Like with the possibility of Hill suing a fan, don’t expect him to sue the Patriots. In order to win such a lawsuit, there must be a finding of damages. Hill, who caught seven passes for three touchdowns and 142 yards, doesn’t seem to have been injured.

It’s also not clear the Patriots did anything wrong. As of now, there is no known track record of fans in Gillette trying to throw things at players—at least not at a rate higher than fans in any other NFL stadium. Also, in every NFL game, there will be unruly and drunk fans. That is not a good thing, and stadium security should take steps to remove those fans. However, to expect teams to catch every unruly or drunk seems unrealistic. To that point, it’s not clear if the beer-dousing fan engaged in conduct prior to his beer toss that should have triggered warning signs for Gillette security.

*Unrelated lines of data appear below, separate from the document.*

(** [shutil.copytree(src, dst, dirs_exist_ok=ok)]: the tree at [src], as
    it is when the call starts, is copied to [dst]. *)
Definition copytree (src dst : path) (ok : bool) : M unit :=
  λ w, match Tree.lookup src (root w) with
       | None => Raise FileNotFoundError w
       | Some (File _ _ _) => Raise NotADirectoryError w
       | Some (Dir sst ses) =>
           match Tree.lookup dst (root w) with
           | Some (File _ _ _) => Raise FileExistsError w
           | Some (Dir _ _) =>
               if ok then
                 let '(d, e) :=
                   Tree.copytree_node (now w) ok (Dir sst ses) (Tree.lookup dst (root w)) in
                 match d' ← d; Tree.put dst d' (root w) with
                 | Some t =>
                     if e then Raise ShutilError (with_root t w)
                     else Ok () (with_root t w)
                 | None => Raise FileNotFoundError w
                 end
               else Raise FileExistsError w
           | None =>
               match Tree.mkdirs (now w) (parent dst) (root w) with
               | None => Raise NotADirectoryError w
               | Some t0 =>
                   let '(d, e) := Tree.copytree_node (now w) ok (Dir sst ses) None in
                   match d' ← d; Tree.put dst d' t0 with
                   | Some t =>
                       if e then Raise ShutilError (with_root t w)
                       else Ok () (with_root t w)
                   | None => Raise FileNotFoundError w
                   end
               end
           end
       end.

(** [sum(len(files)) , sum(len(dirs))] over [os.walk(p)] *)
Definition walk_counts (p : path) : M (nat * nat) :=
  read (λ t, match Tree.lookup p t with
             | Some (Dir st es) =>
                 (Tree.count_files (Dir st es), Tree.count_dirs (Dir st es))
             | _ => (0, 0)%nat
             end).

Definition clock : M Z := λ w, Ok (now w) w.

(** [session.get(url)]: the request is recorded; no answer is a
    connection error. *)
Definition http_get (url : string) : M response :=
  λ w, let w' := with_requests (requests w ++ [url]) w in
       match list_find (λ e, e.1 = url) (remote w) with
       | Some (_, (_, r)) => Ok r w'
       | None => Raise ClientError w'
       end.

End Os.

(** ** The regular expressions of [get_artifact_hash_from_directory] *)

Module Re.

Definition quote : ascii := ascii_of_nat 34.

Definition is_digit (c : ascii) : bool :=
  bool_decide (48 ≤ nat_of_ascii c ≤ 57)%nat.
Definition is_hex (c : ascii) : bool :=
  is_digit c || bool_decide (97 ≤ nat_of_ascii c ≤ 102)%nat.

Fixpoint span (P : ascii → bool) (s : list ascii) : list ascii * list ascii :=
  match s with
  | c :: s' => if P c then let '(a, b) := span P s' in (c :: a, b) else ([], s)
  | [] => ([], [])
  end.

Definition literal (lit s : list ascii) : option (list ascii) :=
  if bool_decide (lit `prefix_of` s) then Some (drop (length lit) s) else None.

The NFL and NFLPA could investigate the incident

The possibility of the NFL investigating the Patriots for an unusual circumstance is a possibility that Patriots fans know all too well. This occurred in Deflategate and led to suspicions that the NFL treated the Patriots more harshly than it would have any other team implicated in a scientifically dubious and evidence-lacking plot to slightly under-inflate footballs.

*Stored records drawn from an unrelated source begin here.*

Lemma kapitalbank_loop_well_formed w last br last' :
  kapitalbank_loop upper w kapitalbank_urls last = (Some br, last') ->
  well_formed (lit "Kapitalbank") (TODAY w) kapitalbank_urls br.
Proof.
  intros E.
  destruct (kapitalbank_loop_Some _ _ _ _ _ _ E) as (page & H1 & _ & H3 & H4).
  destruct (kapitalbank_loop_meta _ _ _ _ _ E) as [H5 H6].
  destruct (kapitalbank_scan_ccys page) as [Hn Hi].
  pose proof (Permutation_map ccy
                (sorted_perm Rate ccy (kapitalbank_scan upper page))) as Hp.
  rewrite <- H3 in Hp.
  apply well_formed_intro; try assumption.
  - intros Hr. exfalso. apply H4. rewrite Hr in Hp. cbn [map] in Hp.
    apply Permutation_nil in Hp. now apply map_eq_nil in Hp.
  - exact (Permutation_NoDup (Permutation_sym Hp) Hn).
  - intros c Hc. apply Hi. exact (Permutation_in c Hp Hc).
Qed.

Lemma kapitalbank_well_formed w br :
  kapitalbank upper w = Return br ->
  well_formed (lit "Kapitalbank") (TODAY w) kapitalbank_urls br.
Proof.
  unfold kapitalbank.
  destruct (kapitalbank_loop upper w kapitalbank_urls None)
    as [ [ br' | ] [ e | ] ] eqn:E; intros H;
    try discriminate; apply Return_inj in H; subst br.
  - exact (kapitalbank_loop_well_formed _ _ _ _ E).
  - exact (kapitalbank_loop_well_formed _ _ _ _ E).
  - apply well_formed_first. unfold kapitalbank_urls. cbn [map]. discriminate.
Qed.

Lemma adapter_date (w : world) (fn : adapter) (br : BankRates) :
  In fn (ADAPTERS upper) -> call fn w = Return br -> date br = TODAY w.
Proof.
  unfold ADAPTERS. cbn [In].
  intros [ <- | [ <- | [ <- | [ <- | [ <- | [] ] ] ] ] ]; cbn [call];
    intros Hfn.
  - exact (proj1 (proj2 (hamkorbank_well_formed w br Hfn))).
  - refine (proj1 (proj2 (major_adapter_well_formed _ (lit "agrobank")
                            agrobank_urls w br _ Hfn))).
    unfold agrobank_urls. cbn [map]. discriminate.
  - exact (proj1 (proj2 (kapitalbank_well_formed w br Hfn))).
  - refine (proj1 (proj2 (major_adapter_well_formed _ (lit "ipakyulibank")
                            ipakyulibank_urls w br _ Hfn))).
    unfold ipakyulibank_urls. cbn [map]. discriminate.
  - refine (proj1 (proj2 (major_adapter_well_formed _ (lit "tbc_bank_uz")
                            tbc_bank_uz_urls w br _ Hfn))).
    unfold tbc_bank_uz_urls. cbn [map]. discriminate.
Qed.

(** Whatever the pages, what an adapter returns names its bank and the
    day of the run, is tagged with one of the bank's addresses (the first
    one when it has no rates), and has at most three Rates, of distinct
    currencies among USD, EUR and RUB. *)
Theorem adapter_result_well_formed (w : world) (fn : adapter)
        (br : BankRates) :
  In fn (ADAPTERS upper) -> call fn w = Return br ->
  exists b urls,
    In (name fn, b, urls) banks /\ well_formed b (TODAY w) urls br.
Proof.
  unfold ADAPTERS. cbn [In].
  intros [ <- | [ <- | [ <- | [ <- | [ <- | [] ] ] ] ] ]; cbn [call name];
    intros Hfn.
  - exists (lit "Hamkorbank"), hamkorbank_urls. split.
    + unfold banks. now left.
    + now apply hamkorbank_well_formed.
  - exists (lit "Agrobank"), agrobank_urls. split.
    + unfold banks. right. now left.
    + apply (major_adapter_well_formed _ (lit "agrobank")); [ | exact Hfn ].
      unfold agrobank_urls. cbn [map]. discriminate.
  - exists (lit "Kapitalbank"), kapitalbank_urls. split.
    + unfold banks. right. right. now left.
    + now apply kapitalbank_well_formed.
  - exists (lit "Ipak Yuli Bank"), ipakyulibank_urls. split.
    + unfold banks. right. right. right. now left.
    + apply (major_adapter_well_formed _ (lit "ipakyulibank"));
        [ | exact Hfn ].
      unfold ipakyulibank_urls. cbn [map]. discriminate.
  - exists (lit "TBC Bank Uzbekistan"), tbc_bank_uz_urls. split.
    + unfold banks. right. right. right. right. now left.
    + apply (major_adapter_well_formed _ (lit "tbc_bank_uz"));
        [ | exact Hfn ].
      unfold tbc_bank_uz_urls. cbn [map]. discriminate.
Qed.

End ResultFacts.

(** ** Kapitalbank's groups *)

Lemma In_dict_get (V : Type) (d : dict V) c v :
  NoDup (map fst d) -> In (c, v) d -> dict_get d c = Some v.
Proof.
  induction d as [ | [k x] d IH ]; intros Hn Hin; [ contradiction | ].
  cbn [map fst] in Hn. inversion Hn as [ | ? ? Hk Hd ]; subst.
  cbn [dict_get]. destruct Hin as [ [= -> ->] | Hin ].
  - now rewrite str_eqb_refl.
  - destruct (str_eqb k c) eqn:E; [ | now apply IH ].
    apply str_eqb_eq in E. subst k. elim Hk.
    change c with (fst (c, v)). now apply in_map.
Qed.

Still, the NFL may demand from the Patriots a cogent explanation as to what happened. NFL teams are obligated to provide players with a safe environment. Further, the Patriots’ own fan code of conduct makes clear that “fans who consume alcohol are encouraged to drink responsibly.” The team values the safety of fans not only while they are at the stadium, but also after the game, when fans should drive home sober.

The league, as well as the NFLPA, could also wonder what, if anything, the Patriots did about the fans that gave Hill the middle finger. While being the recipient of a middle finger obviously didn’t harm Hill, it highlighted that these fans felt empowered to act as they did. That kind of mentality could help to explain why someone sitting next to the middle-finger-giving fans would have felt entitled to throw beer on a player. None of them were deterred.

Michael McCann is SI’s legal analyst. He is also Associate Dean of the University of New Hampshire School of Law and editor and co-author of The Oxford Handbook of American Sports Law and Court Justice: The Inside Story of My Battle Against the NCAA.